- [Extracted data]
(** * SelectPicker: a shallow embedding of [src/SelectPicker/SelectPicker.tsx]

    The component is a React function component.  Its event handlers are
    embedded as computations in a small state-and-exception monad over a
    [Store] holding the hook state cells, the array objects reachable from
    the component, and the trace of the calls the handlers make to their
    collaborators (state setters, caller-supplied callbacks, imperative
    handles). *)

From stdpp Require Import gmap strings list sorting.
From Stdlib Require Import ZArith Ascii.

Open Scope Z_scope.
Open Scope string_scope.
Open Scope list_scope.

(** ** JavaScript values *)

(** The values that flow through the component: option values
    ([T extends number | string], possibly [null] or [undefined]) and the
    React nodes used as labels, placeholders and custom renderings.
    Numbers are option identifiers and are modelled as integers; a React
    element is an opaque object. *)
Inductive JSVal : Type :=
| VUndefined
| VNull
| VBool (b : bool)
| VNum (n : Z)
| VStr (s : string)
| VElem (id : nat).

#[global] Instance JSVal_eq_dec : EqDecision JSVal.
Proof. solve_decision. Defined.

(** lodash [isNil]: [null] or [undefined]. *)
Definition isNil (v : JSVal) : bool :=
  match v with
  | VUndefined | VNull => true
  | _ => false
  end.

(** JavaScript truthiness, as used by [!x], [if (x)] and [x || y]. *)
Definition truthy (v : JSVal) : bool :=
  match v with
  | VUndefined | VNull => false
  | VBool b => b
  | VNum n => negb (Z.eqb n 0)
  | VStr s => negb (String.eqb s EmptyString)
  | VElem _ => true
  end.

(** [a || b] *)
Definition js_or (a b : JSVal) : JSVal := if truthy a then a else b.

(** ** Options *)

(** [ItemDataType]: an object used as a record of fields. *)
Abbreviation Item := (gmap string JSVal).

(** [item[key]]: a missing property reads as [undefined]. *)
Definition item_get (item : Item) (key : string) : JSVal :=
  default VUndefined (item !! key).

(** [item?.[key]] on a possibly undefined item. *)
Definition opt_get (item : option Item) (key : string) : JSVal :=
  match item with
  | Some it => item_get it key
  | None => VUndefined
  end.

(** Modelled from the spec: [shallowEqual] of [../utils] is not part of the
    sources; on the primitive values used as option identities it is the
    spec's "equality of the configured value field". *)
Definition shallowEqual (a b : JSVal) : bool := bool_decide (a = b).

(** ** Calls observed from outside the component *)

Definition Event := nat.

Inductive Effect : Type :=
| ESetValue (v : JSVal)
| ESetFocusItemValue (v : JSVal)
| ESetSearchKeyword (kw : string)
| ESetFilteredData (arr : nat)
| ESetActive (b : bool)
| EOnSelect (v : JSVal) (item : option Item) (ev : Event)
| EOnChange (v : JSVal) (ev : Event)
| EOnSearch (kw : string) (ev : Event)
| EOnOpen
| EOnClose
| ERenderValue (v : JSVal) (item : option Item) (selectedElement : JSVal)
| ETriggerClose
| ETargetFocus.

(** [f?.(args)]: the call is made only when the callback was supplied. *)
Definition opt (supplied : bool) (e : Effect) : list Effect :=
  if supplied then [e] else [].

(** ** The store *)

(** Array objects live in a heap and are named by their location, so that
    two names of one array see each other's in-place updates. *)
Definition loc := nat.

Record Store : Type := mkStore {
  heap : gmap loc (list Item);
  uncontrolledValue : JSVal;     (* useControlled: internal value cell *)
  focusItemValue : JSVal;        (* useFocusItemValue *)
  searchKeyword : string;        (* useSearch *)
  filteredData : loc;            (* useSearch: the filtered array *)
  active : bool;                 (* useState(false) *)
  triggerRef : bool;             (* triggerRef.current is attached *)
  targetRef : bool;              (* targetRef.current is attached *)
  trace : list Effect
}.

Definition deref (h : gmap loc (list Item)) (l : loc) : list Item :=
  default [] (h !! l).

Definition with_heap (h : gmap loc (list Item)) (st : Store) : Store :=
  mkStore h (uncontrolledValue st) (focusItemValue st) (searchKeyword st)
          (filteredData st) (active st) (triggerRef st) (targetRef st) (trace st).

Definition with_uncontrolledValue (v : JSVal) (st : Store) : Store :=
  mkStore (heap st) v (focusItemValue st) (searchKeyword st)
          (filteredData st) (active st) (triggerRef st) (targetRef st) (trace st).

Definition with_focusItemValue (v : JSVal) (st : Store) : Store :=
  mkStore (heap st) (uncontrolledValue st) v (searchKeyword st)
          (filteredData st) (active st) (triggerRef st) (targetRef st) (trace st).

Definition with_searchKeyword (kw : string) (st : Store) : Store :=
  mkStore (heap st) (uncontrolledValue st) (focusItemValue st) kw
          (filteredData st) (active st) (triggerRef st) (targetRef st) (trace st).

Definition with_filteredData (l : loc) (st : Store) : Store :=
  mkStore (heap st) (uncontrolledValue st) (focusItemValue st) (searchKeyword st)
          l (active st) (triggerRef st) (targetRef st) (trace st).

Definition with_active (b : bool) (st : Store) : Store :=
  mkStore (heap st) (uncontrolledValue st) (focusItemValue st) (searchKeyword st)
          (filteredData st) b (triggerRef st) (targetRef st) (trace st).

Definition with_trace (t : list Effect) (st : Store) : Store :=
  mkStore (heap st) (uncontrolledValue st) (focusItemValue st) (searchKeyword st)
          (filteredData st) (active st) (triggerRef st) (targetRef st) t.

(** ** The handler monad: state threading, and a thrown exception stops
    the handler. *)

Inductive Res (A : Type) : Type :=
| Ok (a : A) (st : Store)
| Throw (err : string) (st : Store).
Arguments Ok {A} a st.
Arguments Throw {A} err st.

Definition M (A : Type) : Type := Store -> Res A.

Definition ret {A} (a : A) : M A := fun st => Ok a st.

Definition bind {A B} (m : M A) (k : A -> M B) : M B :=
  fun st =>
    match m st with
    | Ok a st' => k a st'
    | Throw e st' => Throw e st'
    end.

Definition throw {A} (err : string) : M A := fun st => Throw err st.

Definition get : M Store := fun st => Ok st st.

Definition modify (f : Store -> Store) : M unit := fun st => Ok tt (f st).

Notation "x <- c ;; k" := (bind c (fun x => k))
  (at level 100, c at next level, right associativity).
Notation "c ;; k" := (bind c (fun _ => k))
  (at level 100, right associativity).

Definition emit (e : Effect) : M unit :=
  modify (fun st => with_trace (trace st ++ [e]) st).

Definition emit_opt (supplied : bool) (e : Effect) : M unit :=
  if supplied then emit e else ret tt.

(** The final store of a run, and whether it returned normally. *)
Definition store_of {A} (r : Res A) : Store :=
  match r with Ok _ st => st | Throw _ st => st end.
(** ** Invariants of the tables *)

(** X10.  In every dispatcher that a program can come by, each entry
    of the store registry is a constructor, filed under the truthy
    name that [getStoreName] resolves it to. *)
Theorem reachable_stores_named this : reachable this → stores_named this.
Proof.
  induction 1 as [|store this c this' _ IH H|domain this c this' _ IH H];
    unfold stores_named in *.
  - intros k v. change (stores init) with (∅ : gmap string value).
    by rewrite lookup_empty.
  - apply registerStore_stores in H
      as [_ [->|(n & Hty & Hn & Ht & _ & ->)]]; [done|].
    intros k v. destruct (decide (n = k)) as [<-|Hne].
    + rewrite lookup_insert_eq. by intros [= <-].
    + rewrite lookup_insert_ne by done. apply IH.
  - apply registerDomain_writes_domains in H as [-> _]. done.
Qed.

(** X11.  In every dispatcher that a program can come by, each entry
    of the domain registry is filed under the truthy name that
    [getStoreName] resolves it to. *)
Theorem reachable_domains_named this : reachable this → domains_named this.
Proof.
  induction 1 as [|store this c this' _ IH H|domain this c this' _ IH H];
    unfold domains_named in *.
  - intros k v. change (domains init) with (∅ : gmap string value).
    by rewrite lookup_empty.
  - apply registerStore_stores in H as [-> _]. done.
  - apply registerDomain_domains in H
      as [->|(n & _ & Hn & Ht & _ & ->)]; [done|].
    intros k v. simpl. destruct (decide (n = k)) as [<-|Hne].
    + rewrite lookup_insert_eq. by intros [= <-].
    + rewrite lookup_insert_ne by done. apply IH.
Qed.

Lemma each_handler_bindings (Q : option string → Prop) n hs ks this c this' :
  (∀ a bs b, handlers this !! a = Some (EArray bs) → b ∈ bs → Q (name b)) →
  Q (Some n) →
  forEach ks (each_handler n hs) this = (c, this') →
  ∀ a bs b, handlers this' !! a = Some (EArray bs) → b ∈ bs → Q (name b).
Proof.
  intros HP HQ. revert this HP. induction ks as [|k ks IH]; intros this HP.
  - by intros [= _ <-].
  - rewrite forEach_cons.
    change (each_handler n hs k) with (_registerHandler k (VStr n) (prop hs k)).
    rewrite _registerHandler_spec.
    destruct (hget (handlers this) k) as [bs0|v] eqn:Hg;
      [|destruct (truthy v)].
    + apply IH. simpl. intros a bs b.
      destruct (decide (k = a)) as [<-|Hne].
      * rewrite lookup_insert_eq. intros [= <-] [Hb|Hb]%elem_of_app.
        -- apply hget_array_own in Hg. by apply (HP k bs0 b).
        -- apply list_elem_of_singleton in Hb. by subst b.
      * rewrite lookup_insert_ne by done. apply HP.
    + intros [= _ <-]. simpl. intros a bs b. unfold set.
      destruct (handlers this !! k) eqn:Hown; [|case_bool_decide; [apply HP|]];
        (destruct (decide (k = a)) as [<-|Hne];
         [by rewrite lookup_insert_eq|rewrite lookup_insert_ne by done; apply HP]).
    + apply IH. simpl. intros a bs b.
      destruct (decide (k = a)) as [<-|Hne].
      * rewrite lookup_insert_eq. intros [= <-] Hb.
        apply list_elem_of_singleton in Hb. by subst b.
      * rewrite lookup_insert_ne by done. apply HP.
Qed.

(** X12.  In every dispatcher that a program can come by, every
    binding in the handler table carries the name of an entry of the
    store registry: no handler is left for a store that is not
    there, not even by a registration that throws half way. *)
Theorem reachable_bindings_registered this :
  reachable this → bindings_registered this.
Proof.
  induction 1 as [|store this c this' _ IH H|domain this c this' _ IH H];
    unfold bindings_registered in *.
  - intros a bs b.
    change (handlers init) with (<[DEFAULT := EArray []]> (∅ : gmap string entry)).
    destruct (decide (DEFAULT = a)) as [<-|Hne].
    + rewrite lookup_insert_eq. intros [= <-]. by intros ?%elem_of_nil.
    + by rewrite lookup_insert_ne, lookup_empty.
  - rewrite registerStore_unfold in H.
    case_bool_decide; [|by injection H as _ <-].
    destruct (getStoreName store) as [[n|]|]; [|by injection H as _ <-..].
    destruct (truthy_name (Some n)); [|by injection H as _ <-].
    cbn [key] in H. destruct (truthy (get (stores this) n)) eqn:Hb.
    { case_bool_decide; by injection H as _ <-. }
    cbv zeta in H. rewrite set_falsy_insert in H by done.
    set (this1 := with_stores this (<[n := store]> (stores this))) in H.
    assert (stores this' = stores this1) as Hst.
    { destruct (prop_handlers store) as [[hs|]|];
        [by apply each_handler_frame in H as [-> _]|by injection H as _ <-..]. }
    assert (∀ a bs b, handlers this1 !! a = Some (EArray bs) → b ∈ bs →
                      ∃ s, name b = Some s ∧ is_Some (stores this' !! s))
      as HP.
    { intros a bs b Ha Hin. destruct (IH a bs b Ha Hin) as (s & Hs & Hsome).
      exists s. split; [done|]. rewrite Hst. simpl.
      destruct (decide (n = s)) as [<-|Hne];
        [by rewrite lookup_insert_eq|by rewrite lookup_insert_ne]. }
    destruct (prop_handlers store) as [[hs|]|].
    + apply (each_handler_bindings
               (λ nm, ∃ s, nm = Some s ∧ is_Some (stores this' !! s))
               n hs (Object_keys hs) this1 c this'); [exact HP| |exact H].
      exists n. rewrite Hst. simpl. by rewrite lookup_insert_eq.
    + injection H as _ <-. exact HP.
    + injection H as _ <-. exact HP.
  - apply registerDomain_writes_domains in H as [-> ->]. done.
Qed.
(** C8. Storing the same block twice leaves the state that storing it once
    leaves, and reports the same change; this includes the blocks 9 and 10,
    where clearing [param2[6]] is an overwrite. *)
Theorem C8_apply_frame_idempotent (a : Application) (f : frame) :
  apply_frame (fst (apply_frame a f)) f = apply_frame a f.
Proof.
  destruct f as [[byte1 byte2] byte3].
  apply injective_projections.
  - set (b := fst (apply_frame a (byte1, byte2, byte3))).
    destruct (apply_frame_rx b (byte1, byte2, byte3)) as (Es & E1 & E2).
    destruct (apply_frame_others b byte1 byte2 byte3)
      as (F1 & F2 & F3 & F4 & F5 & F6).
    apply Application_ext; try assumption.
    + rewrite apply_frame_tune_status. unfold b.
      rewrite apply_frame_tune_status.
      destruct (19 <? byte1); [reflexivity|].
      destruct (byte1 =? 9); [reflexivity|].
      destruct (byte1 =? 10); reflexivity.
    + rewrite apply_frame_param1. unfold b. rewrite apply_frame_param1.
      destruct (19 <? byte1); [reflexivity|].
      apply list_insert_insert_eq.
    + rewrite apply_frame_param2. unfold b. rewrite apply_frame_param2.
      destruct (19 <? byte1); [reflexivity|].
      destruct (N.eqb_spec byte1 9) as [->|N9];
        [apply insert_twice_through; discriminate|].
      destruct (N.eqb_spec byte1 10) as [->|N10];
        [apply insert_twice_through; discriminate|].
      apply list_insert_insert_eq.
    + rewrite apply_frame_is_standby. unfold b.
      rewrite apply_frame_is_standby.
      destruct (19 <? byte1); [reflexivity|].
      destruct (byte1 =? 9); [reflexivity|].
      destruct (byte1 =? 10); [reflexivity|].
      destruct (byte1 =? 13); [reflexivity|].
      destruct (byte1 =? 14); reflexivity.
  - rewrite !apply_frame_change. reflexivity.
Qed.

(** ** Which operations write to the store *)

(** The pairing as the specification words it, for the step from [a] to [a']
    that a block [f] causes: a slot of either list that differs afterwards
    is at the index of the block, and both slots of that index hold the
    values of the block. *)
Definition spec_pair_written (f : frame) (a a' : Application) : Prop :=
  let '(i, valueA, valueB) := f in
  forall j : nat,
    param1 a' !! j <> param1 a !! j \/ param2 a' !! j <> param2 a !! j ->
    j = N.to_nat i /\
    param1 a' !! j = Some (Some valueA) /\
    param2 a' !! j = Some (Some valueB).

(** The state after the block (6, 7, 64) alone. *)
Definition after_relays : Application := fst (Read [165; 6; 7; 64] init).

- [What is needed]
Write out precisely the lines from the one holding "destruct (byte1 =? 14); reflexivity." through the end of the material, including both of those ends.

- [Task solution]
      destruct (byte1 =? 14); reflexivity.
  - rewrite !apply_frame_change. reflexivity.
Qed.

(** ** Which operations write to the store *)

(** The pairing as the specification words it, for the step from [a] to [a']
    that a block [f] causes: a slot of either list that differs afterwards
    is at the index of the block, and both slots of that index hold the
    values of the block. *)
Definition spec_pair_written (f : frame) (a a' : Application) : Prop :=
  let '(i, valueA, valueB) := f in
  forall j : nat,
    param1 a' !! j <> param1 a !! j \/ param2 a' !! j <> param2 a !! j ->
    j = N.to_nat i /\
    param1 a' !! j = Some (Some valueA) /\
    param2 a' !! j = Some (Some valueB).

(** The state after the block (6, 7, 64) alone. *)
Definition after_relays : Application := fst (Read [165; 6; 7; 64] init).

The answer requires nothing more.